------ EXCERPTED DATA ------

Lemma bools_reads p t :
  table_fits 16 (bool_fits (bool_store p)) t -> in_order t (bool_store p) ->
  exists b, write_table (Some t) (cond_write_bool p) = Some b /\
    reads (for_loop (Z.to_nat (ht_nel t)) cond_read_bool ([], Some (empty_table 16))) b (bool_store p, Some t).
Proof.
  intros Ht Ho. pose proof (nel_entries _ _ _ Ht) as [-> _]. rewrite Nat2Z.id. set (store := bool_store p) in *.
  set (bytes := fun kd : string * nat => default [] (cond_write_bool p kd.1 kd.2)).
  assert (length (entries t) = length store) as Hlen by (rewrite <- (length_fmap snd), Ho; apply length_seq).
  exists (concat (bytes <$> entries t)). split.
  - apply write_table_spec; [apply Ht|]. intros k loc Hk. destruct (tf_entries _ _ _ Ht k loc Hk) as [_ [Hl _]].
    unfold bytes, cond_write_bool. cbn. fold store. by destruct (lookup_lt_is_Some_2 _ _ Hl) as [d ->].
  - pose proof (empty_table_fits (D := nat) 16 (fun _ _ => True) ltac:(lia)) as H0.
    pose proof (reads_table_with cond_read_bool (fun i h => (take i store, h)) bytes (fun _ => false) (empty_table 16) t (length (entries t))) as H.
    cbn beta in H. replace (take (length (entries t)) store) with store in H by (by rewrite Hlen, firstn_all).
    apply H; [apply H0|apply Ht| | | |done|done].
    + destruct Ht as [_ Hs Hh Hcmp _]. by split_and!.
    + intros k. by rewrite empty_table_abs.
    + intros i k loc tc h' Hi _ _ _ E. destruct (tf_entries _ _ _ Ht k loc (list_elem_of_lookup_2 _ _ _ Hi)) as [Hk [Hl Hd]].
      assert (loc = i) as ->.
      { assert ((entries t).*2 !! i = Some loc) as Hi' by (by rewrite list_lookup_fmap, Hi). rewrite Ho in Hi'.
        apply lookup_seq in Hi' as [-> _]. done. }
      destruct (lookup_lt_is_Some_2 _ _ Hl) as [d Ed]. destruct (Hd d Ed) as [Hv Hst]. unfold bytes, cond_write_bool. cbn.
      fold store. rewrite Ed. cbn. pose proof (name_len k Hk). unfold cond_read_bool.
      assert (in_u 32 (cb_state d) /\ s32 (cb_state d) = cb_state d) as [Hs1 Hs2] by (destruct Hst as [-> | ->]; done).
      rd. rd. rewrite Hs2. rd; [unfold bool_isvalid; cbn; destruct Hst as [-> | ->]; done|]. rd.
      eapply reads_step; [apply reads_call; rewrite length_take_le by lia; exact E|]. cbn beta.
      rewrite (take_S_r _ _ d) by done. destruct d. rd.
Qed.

------

Begin with the line containing "exists (concat (bytes" and retype it and each line after it through the end of the records, keeping them exact and including nothing more.

## WRITTEN SOLUTION
  exists (concat (bytes <$> entries t)). split.
  - apply write_table_spec; [apply Ht|]. intros k loc Hk. destruct (tf_entries _ _ _ Ht k loc Hk) as [_ [Hl _]].
    unfold bytes, cond_write_bool. cbn. fold store. by destruct (lookup_lt_is_Some_2 _ _ Hl) as [d ->].
  - pose proof (empty_table_fits (D := nat) 16 (fun _ _ => True) ltac:(lia)) as H0.
    pose proof (reads_table_with cond_read_bool (fun i h => (take i store, h)) bytes (fun _ => false) (empty_table 16) t (length (entries t))) as H.
    cbn beta in H. replace (take (length (entries t)) store) with store in H by (by rewrite Hlen, firstn_all).
    apply H; [apply H0|apply Ht| | | |done|done].
    + destruct Ht as [_ Hs Hh Hcmp _]. by split_and!.
    + intros k. by rewrite empty_table_abs.
    + intros i k loc tc h' Hi _ _ _ E. destruct (tf_entries _ _ _ Ht k loc (list_elem_of_lookup_2 _ _ _ Hi)) as [Hk [Hl Hd]].
      assert (loc = i) as ->.
      { assert ((entries t).*2 !! i = Some loc) as Hi' by (by rewrite list_lookup_fmap, Hi). rewrite Ho in Hi'.
        apply lookup_seq in Hi' as [-> _]. done. }
      destruct (lookup_lt_is_Some_2 _ _ Hl) as [d Ed]. destruct (Hd d Ed) as [Hv Hst]. unfold bytes, cond_write_bool. cbn.
      fold store. rewrite Ed. cbn. pose proof (name_len k Hk). unfold cond_read_bool.
      assert (in_u 32 (cb_state d) /\ s32 (cb_state d) = cb_state d) as [Hs1 Hs2] by (destruct Hst as [-> | ->]; done).
      rd. rd. rewrite Hs2. rd; [unfold bool_isvalid; cbn; destruct Hst as [-> | ->]; done|]. rd.
      eapply reads_step; [apply reads_call; rewrite length_take_le by lia; exact E|]. cbn beta.
      rewrite (take_S_r _ _ d) by done. destruct d. rd.
Qed.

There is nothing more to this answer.